Dataset records
********

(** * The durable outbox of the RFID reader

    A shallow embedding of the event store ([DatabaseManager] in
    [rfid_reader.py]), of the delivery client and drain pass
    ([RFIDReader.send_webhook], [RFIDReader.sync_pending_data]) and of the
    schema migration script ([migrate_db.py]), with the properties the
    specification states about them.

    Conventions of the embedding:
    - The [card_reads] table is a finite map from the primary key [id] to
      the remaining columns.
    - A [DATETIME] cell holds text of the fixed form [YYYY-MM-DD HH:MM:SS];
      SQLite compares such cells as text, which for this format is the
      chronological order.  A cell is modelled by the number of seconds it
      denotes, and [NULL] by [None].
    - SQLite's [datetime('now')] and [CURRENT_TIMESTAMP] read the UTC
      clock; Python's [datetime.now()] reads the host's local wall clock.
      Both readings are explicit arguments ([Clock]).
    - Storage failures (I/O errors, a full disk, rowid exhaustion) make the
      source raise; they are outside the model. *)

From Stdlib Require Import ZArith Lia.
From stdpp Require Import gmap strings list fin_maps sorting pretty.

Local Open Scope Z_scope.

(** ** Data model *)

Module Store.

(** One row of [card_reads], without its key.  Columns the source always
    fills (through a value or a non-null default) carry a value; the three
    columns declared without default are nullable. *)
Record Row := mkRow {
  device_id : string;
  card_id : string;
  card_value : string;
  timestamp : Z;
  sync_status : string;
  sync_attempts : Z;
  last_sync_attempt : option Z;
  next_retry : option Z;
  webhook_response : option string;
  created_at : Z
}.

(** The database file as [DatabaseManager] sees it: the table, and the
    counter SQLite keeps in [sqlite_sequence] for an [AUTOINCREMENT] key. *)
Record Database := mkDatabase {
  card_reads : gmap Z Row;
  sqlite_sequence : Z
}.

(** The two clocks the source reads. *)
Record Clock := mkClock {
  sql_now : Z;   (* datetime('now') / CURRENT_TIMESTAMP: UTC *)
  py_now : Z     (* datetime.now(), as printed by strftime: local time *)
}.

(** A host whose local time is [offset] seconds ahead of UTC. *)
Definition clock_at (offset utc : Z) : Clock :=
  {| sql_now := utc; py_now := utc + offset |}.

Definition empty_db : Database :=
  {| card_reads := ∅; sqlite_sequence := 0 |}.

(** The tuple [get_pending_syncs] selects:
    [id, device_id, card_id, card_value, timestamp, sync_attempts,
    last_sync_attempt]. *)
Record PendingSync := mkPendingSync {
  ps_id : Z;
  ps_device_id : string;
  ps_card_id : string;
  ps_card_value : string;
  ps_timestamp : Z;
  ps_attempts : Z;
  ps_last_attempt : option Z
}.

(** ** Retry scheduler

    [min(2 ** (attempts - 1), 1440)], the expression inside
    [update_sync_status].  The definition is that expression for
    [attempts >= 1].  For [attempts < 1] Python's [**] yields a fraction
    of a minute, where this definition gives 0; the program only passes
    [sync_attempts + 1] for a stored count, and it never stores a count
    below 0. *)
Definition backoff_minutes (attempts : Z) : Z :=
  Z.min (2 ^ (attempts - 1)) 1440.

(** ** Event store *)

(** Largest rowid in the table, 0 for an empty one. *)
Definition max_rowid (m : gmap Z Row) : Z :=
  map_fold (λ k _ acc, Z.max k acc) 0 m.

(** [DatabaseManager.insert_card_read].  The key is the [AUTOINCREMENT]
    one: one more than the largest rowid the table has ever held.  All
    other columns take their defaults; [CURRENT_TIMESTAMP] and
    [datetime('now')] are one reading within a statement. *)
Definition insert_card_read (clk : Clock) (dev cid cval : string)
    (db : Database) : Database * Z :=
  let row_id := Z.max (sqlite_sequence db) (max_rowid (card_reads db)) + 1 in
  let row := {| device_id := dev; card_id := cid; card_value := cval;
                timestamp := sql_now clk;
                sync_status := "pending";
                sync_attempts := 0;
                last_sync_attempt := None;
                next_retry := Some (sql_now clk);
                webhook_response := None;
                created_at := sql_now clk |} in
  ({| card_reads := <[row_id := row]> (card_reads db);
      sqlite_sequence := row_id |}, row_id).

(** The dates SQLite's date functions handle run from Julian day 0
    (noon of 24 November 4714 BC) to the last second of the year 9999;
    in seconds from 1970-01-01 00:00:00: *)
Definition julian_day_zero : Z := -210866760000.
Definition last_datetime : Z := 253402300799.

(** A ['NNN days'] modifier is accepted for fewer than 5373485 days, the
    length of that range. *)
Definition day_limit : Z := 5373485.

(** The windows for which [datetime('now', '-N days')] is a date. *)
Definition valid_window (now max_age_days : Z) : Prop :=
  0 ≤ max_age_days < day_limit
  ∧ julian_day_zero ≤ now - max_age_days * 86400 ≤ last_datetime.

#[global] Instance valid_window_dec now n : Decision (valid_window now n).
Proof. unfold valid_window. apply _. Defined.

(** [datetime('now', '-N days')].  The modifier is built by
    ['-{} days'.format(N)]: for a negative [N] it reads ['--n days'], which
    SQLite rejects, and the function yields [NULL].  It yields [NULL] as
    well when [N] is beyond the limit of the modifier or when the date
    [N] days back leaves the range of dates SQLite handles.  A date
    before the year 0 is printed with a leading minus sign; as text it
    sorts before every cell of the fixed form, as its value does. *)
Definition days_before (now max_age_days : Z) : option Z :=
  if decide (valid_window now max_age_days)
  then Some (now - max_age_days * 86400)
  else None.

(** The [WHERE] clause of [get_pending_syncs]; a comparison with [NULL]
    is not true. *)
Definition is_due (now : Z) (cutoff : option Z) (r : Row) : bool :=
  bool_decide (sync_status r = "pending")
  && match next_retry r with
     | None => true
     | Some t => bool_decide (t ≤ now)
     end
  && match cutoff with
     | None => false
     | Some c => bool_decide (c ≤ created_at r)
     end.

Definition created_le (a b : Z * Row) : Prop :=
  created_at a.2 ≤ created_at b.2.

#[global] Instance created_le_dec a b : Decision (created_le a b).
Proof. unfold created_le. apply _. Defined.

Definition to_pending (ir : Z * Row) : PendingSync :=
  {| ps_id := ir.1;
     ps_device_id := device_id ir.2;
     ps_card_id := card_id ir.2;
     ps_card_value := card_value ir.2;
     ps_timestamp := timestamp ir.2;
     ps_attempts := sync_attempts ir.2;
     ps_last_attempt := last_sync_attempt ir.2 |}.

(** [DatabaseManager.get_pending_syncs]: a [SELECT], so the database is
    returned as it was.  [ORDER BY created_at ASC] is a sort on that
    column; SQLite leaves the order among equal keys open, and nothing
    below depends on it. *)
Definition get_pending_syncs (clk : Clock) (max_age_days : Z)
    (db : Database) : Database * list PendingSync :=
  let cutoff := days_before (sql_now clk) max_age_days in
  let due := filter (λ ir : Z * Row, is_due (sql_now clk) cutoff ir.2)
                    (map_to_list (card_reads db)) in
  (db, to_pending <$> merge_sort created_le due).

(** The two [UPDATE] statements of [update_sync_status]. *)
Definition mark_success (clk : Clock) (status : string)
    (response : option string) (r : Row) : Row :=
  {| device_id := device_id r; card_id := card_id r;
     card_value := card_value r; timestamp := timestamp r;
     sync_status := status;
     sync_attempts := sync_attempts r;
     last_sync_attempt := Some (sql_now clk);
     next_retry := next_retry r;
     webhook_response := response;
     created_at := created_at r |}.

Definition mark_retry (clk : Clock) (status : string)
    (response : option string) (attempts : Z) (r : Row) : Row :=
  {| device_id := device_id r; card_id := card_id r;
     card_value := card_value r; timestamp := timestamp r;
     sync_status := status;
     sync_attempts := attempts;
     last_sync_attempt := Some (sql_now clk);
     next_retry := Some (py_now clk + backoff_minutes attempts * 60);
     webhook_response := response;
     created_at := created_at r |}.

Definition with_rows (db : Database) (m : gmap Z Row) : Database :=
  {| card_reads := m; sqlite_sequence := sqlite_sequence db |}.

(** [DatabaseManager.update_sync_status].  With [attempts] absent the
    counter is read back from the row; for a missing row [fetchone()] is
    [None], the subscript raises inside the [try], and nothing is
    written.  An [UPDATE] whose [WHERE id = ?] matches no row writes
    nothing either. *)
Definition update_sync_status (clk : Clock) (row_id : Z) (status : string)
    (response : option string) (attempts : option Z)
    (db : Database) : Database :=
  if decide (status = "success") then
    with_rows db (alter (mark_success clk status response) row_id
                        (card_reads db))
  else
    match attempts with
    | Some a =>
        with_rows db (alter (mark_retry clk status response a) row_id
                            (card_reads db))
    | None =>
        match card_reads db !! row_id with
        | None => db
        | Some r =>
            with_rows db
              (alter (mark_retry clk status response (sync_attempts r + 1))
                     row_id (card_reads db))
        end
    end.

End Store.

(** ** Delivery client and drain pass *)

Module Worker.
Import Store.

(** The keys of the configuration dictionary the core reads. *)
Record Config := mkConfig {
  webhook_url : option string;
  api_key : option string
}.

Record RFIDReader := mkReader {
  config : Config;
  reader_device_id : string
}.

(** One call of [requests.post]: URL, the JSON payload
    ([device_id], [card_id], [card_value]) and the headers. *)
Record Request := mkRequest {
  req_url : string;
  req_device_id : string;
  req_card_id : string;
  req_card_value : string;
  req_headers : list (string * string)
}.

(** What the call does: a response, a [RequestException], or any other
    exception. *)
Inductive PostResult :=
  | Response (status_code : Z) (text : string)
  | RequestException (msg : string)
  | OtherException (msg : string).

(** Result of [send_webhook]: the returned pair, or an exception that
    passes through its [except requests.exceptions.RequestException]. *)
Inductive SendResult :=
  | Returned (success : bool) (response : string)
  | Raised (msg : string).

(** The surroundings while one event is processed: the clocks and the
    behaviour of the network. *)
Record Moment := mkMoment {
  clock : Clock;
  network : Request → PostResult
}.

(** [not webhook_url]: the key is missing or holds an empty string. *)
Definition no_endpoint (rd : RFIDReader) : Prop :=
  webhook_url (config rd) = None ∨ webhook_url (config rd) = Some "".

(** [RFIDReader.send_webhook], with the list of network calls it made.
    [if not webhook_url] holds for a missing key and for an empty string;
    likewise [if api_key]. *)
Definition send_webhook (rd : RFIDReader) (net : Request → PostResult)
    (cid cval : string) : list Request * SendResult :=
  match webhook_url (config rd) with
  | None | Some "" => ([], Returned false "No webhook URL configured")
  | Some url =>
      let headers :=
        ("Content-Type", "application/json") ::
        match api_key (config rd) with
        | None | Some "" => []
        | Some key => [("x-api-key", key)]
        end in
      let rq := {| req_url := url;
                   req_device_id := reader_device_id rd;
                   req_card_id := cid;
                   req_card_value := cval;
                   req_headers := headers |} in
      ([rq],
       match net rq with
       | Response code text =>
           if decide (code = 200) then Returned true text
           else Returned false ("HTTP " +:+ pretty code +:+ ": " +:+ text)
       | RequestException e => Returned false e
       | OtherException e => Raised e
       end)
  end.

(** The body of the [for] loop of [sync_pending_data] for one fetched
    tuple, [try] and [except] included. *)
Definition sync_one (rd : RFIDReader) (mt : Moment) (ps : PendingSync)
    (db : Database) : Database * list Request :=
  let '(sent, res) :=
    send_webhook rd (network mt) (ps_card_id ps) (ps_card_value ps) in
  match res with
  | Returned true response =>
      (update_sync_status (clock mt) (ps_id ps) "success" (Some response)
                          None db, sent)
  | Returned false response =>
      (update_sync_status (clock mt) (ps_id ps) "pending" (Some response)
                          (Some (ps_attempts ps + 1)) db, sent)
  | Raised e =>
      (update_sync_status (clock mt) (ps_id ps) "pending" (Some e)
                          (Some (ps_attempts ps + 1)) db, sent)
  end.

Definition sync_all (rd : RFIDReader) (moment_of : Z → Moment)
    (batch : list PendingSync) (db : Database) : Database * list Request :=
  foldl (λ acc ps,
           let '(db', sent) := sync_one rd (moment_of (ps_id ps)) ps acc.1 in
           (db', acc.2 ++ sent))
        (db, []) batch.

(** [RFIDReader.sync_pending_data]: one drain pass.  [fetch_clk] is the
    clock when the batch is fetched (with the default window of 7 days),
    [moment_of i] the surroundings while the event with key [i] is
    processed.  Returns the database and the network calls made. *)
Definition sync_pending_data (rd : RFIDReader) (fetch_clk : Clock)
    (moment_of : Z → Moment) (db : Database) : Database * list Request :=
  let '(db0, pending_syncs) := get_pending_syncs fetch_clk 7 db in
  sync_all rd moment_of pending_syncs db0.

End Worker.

********

Beginning at the line that holds "foldl (λ acc", write out word for word each line through the end of the records.

[EXPECTED ANSWER]
  foldl (λ acc ps,
           let '(db', sent) := sync_one rd (moment_of (ps_id ps)) ps acc.1 in
           (db', acc.2 ++ sent))
        (db, []) batch.

(** [RFIDReader.sync_pending_data]: one drain pass.  [fetch_clk] is the
    clock when the batch is fetched (with the default window of 7 days),
    [moment_of i] the surroundings while the event with key [i] is
    processed.  Returns the database and the network calls made. *)
Definition sync_pending_data (rd : RFIDReader) (fetch_clk : Clock)
    (moment_of : Z → Moment) (db : Database) : Database * list Request :=
  let '(db0, pending_syncs) := get_pending_syncs fetch_clk 7 db in
  sync_all rd moment_of pending_syncs db0.

End Worker.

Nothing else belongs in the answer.